Work to be completed:
Provide again, from the entries below, every line from the one containing "ns (ae_time e)." through the one containing "destruct (position_split entries", exactly as written, and no other line.

[Dataset entries]

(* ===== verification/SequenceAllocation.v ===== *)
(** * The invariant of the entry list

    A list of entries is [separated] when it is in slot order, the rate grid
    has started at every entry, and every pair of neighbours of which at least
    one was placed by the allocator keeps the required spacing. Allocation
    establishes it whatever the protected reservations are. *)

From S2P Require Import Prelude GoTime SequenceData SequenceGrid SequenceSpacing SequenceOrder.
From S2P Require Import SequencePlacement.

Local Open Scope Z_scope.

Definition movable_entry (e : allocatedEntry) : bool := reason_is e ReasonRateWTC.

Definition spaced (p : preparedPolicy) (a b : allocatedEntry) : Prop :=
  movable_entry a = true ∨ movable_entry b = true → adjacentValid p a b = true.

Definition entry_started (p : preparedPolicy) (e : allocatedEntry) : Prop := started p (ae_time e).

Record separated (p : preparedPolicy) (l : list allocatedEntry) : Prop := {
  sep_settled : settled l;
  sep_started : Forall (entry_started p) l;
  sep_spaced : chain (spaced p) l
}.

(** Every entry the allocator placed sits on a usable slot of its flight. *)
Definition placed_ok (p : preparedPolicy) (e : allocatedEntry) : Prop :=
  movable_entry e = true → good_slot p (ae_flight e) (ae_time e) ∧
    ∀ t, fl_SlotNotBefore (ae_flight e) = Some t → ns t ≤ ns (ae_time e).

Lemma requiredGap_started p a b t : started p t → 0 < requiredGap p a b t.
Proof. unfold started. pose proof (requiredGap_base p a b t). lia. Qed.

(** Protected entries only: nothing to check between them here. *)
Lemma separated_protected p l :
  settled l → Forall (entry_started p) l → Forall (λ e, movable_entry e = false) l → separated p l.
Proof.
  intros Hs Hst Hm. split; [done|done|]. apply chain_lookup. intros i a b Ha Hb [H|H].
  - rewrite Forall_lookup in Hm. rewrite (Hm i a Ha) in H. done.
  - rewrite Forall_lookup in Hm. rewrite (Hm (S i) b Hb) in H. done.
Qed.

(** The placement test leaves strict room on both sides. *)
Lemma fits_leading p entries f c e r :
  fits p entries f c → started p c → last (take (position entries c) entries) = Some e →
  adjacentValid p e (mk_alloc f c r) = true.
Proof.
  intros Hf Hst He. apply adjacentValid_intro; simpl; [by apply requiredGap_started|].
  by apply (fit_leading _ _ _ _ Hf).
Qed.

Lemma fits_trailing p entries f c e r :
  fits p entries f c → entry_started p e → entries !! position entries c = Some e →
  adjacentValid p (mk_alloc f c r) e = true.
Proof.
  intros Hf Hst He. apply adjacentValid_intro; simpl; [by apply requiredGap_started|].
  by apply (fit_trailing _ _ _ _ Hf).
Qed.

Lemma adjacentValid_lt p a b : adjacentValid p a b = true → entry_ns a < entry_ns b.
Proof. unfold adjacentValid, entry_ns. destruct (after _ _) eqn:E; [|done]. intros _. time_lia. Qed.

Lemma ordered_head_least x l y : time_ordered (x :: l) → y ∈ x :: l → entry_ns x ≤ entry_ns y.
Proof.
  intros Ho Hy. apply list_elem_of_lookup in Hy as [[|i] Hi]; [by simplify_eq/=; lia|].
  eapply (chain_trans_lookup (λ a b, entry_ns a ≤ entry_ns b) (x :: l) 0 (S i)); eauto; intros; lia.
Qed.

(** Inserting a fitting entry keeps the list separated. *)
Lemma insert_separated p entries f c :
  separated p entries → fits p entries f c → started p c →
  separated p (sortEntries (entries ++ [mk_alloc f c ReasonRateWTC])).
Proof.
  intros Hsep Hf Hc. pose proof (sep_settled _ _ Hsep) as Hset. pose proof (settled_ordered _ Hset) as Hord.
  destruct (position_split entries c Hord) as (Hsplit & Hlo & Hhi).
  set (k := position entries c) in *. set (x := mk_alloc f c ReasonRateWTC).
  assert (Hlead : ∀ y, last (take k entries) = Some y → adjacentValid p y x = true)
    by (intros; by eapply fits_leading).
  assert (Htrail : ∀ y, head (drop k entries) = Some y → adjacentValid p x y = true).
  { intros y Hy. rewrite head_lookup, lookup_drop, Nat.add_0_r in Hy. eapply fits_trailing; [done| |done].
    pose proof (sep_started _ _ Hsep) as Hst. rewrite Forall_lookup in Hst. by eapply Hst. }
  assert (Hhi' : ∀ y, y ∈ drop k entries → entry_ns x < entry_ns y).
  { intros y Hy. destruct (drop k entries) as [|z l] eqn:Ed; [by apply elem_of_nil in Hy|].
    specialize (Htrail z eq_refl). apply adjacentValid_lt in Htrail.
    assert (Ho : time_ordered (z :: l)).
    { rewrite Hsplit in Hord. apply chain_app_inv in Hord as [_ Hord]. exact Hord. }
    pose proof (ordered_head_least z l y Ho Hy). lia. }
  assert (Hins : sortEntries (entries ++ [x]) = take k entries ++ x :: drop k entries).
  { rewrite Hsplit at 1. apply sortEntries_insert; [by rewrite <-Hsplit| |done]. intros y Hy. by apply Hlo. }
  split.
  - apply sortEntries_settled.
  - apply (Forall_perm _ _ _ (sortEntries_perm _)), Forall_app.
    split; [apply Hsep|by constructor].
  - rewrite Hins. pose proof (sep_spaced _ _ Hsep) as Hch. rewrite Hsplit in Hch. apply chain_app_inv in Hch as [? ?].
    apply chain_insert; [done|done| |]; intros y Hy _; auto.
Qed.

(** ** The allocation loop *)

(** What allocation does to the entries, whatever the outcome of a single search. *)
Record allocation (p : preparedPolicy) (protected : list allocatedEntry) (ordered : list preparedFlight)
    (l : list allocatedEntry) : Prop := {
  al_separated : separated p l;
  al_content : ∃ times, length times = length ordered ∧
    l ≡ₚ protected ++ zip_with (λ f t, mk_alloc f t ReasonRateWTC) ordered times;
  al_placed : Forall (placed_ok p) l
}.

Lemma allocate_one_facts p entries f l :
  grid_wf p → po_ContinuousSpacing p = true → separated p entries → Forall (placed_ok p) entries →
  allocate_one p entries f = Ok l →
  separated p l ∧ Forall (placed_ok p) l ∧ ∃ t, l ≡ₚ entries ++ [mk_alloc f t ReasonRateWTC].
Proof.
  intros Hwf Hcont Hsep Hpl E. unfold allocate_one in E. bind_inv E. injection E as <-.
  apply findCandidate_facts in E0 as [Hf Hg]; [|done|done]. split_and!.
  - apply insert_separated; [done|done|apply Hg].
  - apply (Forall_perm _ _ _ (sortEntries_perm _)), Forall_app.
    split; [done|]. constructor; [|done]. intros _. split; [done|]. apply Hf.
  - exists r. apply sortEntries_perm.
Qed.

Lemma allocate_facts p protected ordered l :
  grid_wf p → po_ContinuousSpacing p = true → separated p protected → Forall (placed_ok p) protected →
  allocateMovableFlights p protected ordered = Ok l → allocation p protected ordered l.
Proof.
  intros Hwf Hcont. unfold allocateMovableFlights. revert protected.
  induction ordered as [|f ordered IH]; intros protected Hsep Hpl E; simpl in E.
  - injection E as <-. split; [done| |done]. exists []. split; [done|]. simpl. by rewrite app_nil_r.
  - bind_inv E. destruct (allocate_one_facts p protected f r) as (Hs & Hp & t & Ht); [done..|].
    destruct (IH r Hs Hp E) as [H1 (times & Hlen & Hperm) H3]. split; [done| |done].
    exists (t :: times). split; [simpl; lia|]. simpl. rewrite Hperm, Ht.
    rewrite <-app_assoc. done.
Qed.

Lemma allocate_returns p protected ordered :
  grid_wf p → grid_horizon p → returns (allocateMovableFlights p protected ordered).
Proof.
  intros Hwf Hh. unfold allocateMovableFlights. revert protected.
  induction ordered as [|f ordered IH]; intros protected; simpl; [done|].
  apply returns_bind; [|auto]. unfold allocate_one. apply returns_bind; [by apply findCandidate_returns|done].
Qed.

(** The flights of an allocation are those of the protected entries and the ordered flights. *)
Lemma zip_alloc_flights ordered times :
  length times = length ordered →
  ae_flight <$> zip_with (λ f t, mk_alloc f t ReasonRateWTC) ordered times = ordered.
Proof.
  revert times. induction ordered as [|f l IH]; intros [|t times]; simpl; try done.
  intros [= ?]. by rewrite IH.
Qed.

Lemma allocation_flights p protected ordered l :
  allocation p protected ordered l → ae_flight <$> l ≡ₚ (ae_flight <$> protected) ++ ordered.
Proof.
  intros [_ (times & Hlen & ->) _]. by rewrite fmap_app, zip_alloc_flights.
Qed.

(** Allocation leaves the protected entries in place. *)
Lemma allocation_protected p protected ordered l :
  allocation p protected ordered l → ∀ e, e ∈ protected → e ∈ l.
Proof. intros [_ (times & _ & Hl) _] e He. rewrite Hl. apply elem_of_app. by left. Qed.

Task solution:
    ∀ t, fl_SlotNotBefore (ae_flight e) = Some t → ns t ≤ ns (ae_time e).

Lemma requiredGap_started p a b t : started p t → 0 < requiredGap p a b t.
Proof. unfold started. pose proof (requiredGap_base p a b t). lia. Qed.

(** Protected entries only: nothing to check between them here. *)
Lemma separated_protected p l :
  settled l → Forall (entry_started p) l → Forall (λ e, movable_entry e = false) l → separated p l.
Proof.
  intros Hs Hst Hm. split; [done|done|]. apply chain_lookup. intros i a b Ha Hb [H|H].
  - rewrite Forall_lookup in Hm. rewrite (Hm i a Ha) in H. done.
  - rewrite Forall_lookup in Hm. rewrite (Hm (S i) b Hb) in H. done.
Qed.

(** The placement test leaves strict room on both sides. *)
Lemma fits_leading p entries f c e r :
  fits p entries f c → started p c → last (take (position entries c) entries) = Some e →
  adjacentValid p e (mk_alloc f c r) = true.
Proof.
  intros Hf Hst He. apply adjacentValid_intro; simpl; [by apply requiredGap_started|].
  by apply (fit_leading _ _ _ _ Hf).
Qed.

Lemma fits_trailing p entries f c e r :
  fits p entries f c → entry_started p e → entries !! position entries c = Some e →
  adjacentValid p (mk_alloc f c r) e = true.
Proof.
  intros Hf Hst He. apply adjacentValid_intro; simpl; [by apply requiredGap_started|].
  by apply (fit_trailing _ _ _ _ Hf).
Qed.

Lemma adjacentValid_lt p a b : adjacentValid p a b = true → entry_ns a < entry_ns b.
Proof. unfold adjacentValid, entry_ns. destruct (after _ _) eqn:E; [|done]. intros _. time_lia. Qed.

Lemma ordered_head_least x l y : time_ordered (x :: l) → y ∈ x :: l → entry_ns x ≤ entry_ns y.
Proof.
  intros Ho Hy. apply list_elem_of_lookup in Hy as [[|i] Hi]; [by simplify_eq/=; lia|].
  eapply (chain_trans_lookup (λ a b, entry_ns a ≤ entry_ns b) (x :: l) 0 (S i)); eauto; intros; lia.
Qed.

(** Inserting a fitting entry keeps the list separated. *)
Lemma insert_separated p entries f c :
  separated p entries → fits p entries f c → started p c →
  separated p (sortEntries (entries ++ [mk_alloc f c ReasonRateWTC])).
Proof.
  intros Hsep Hf Hc. pose proof (sep_settled _ _ Hsep) as Hset. pose proof (settled_ordered _ Hset) as Hord.
  destruct (position_split entries c Hord) as (Hsplit & Hlo & Hhi).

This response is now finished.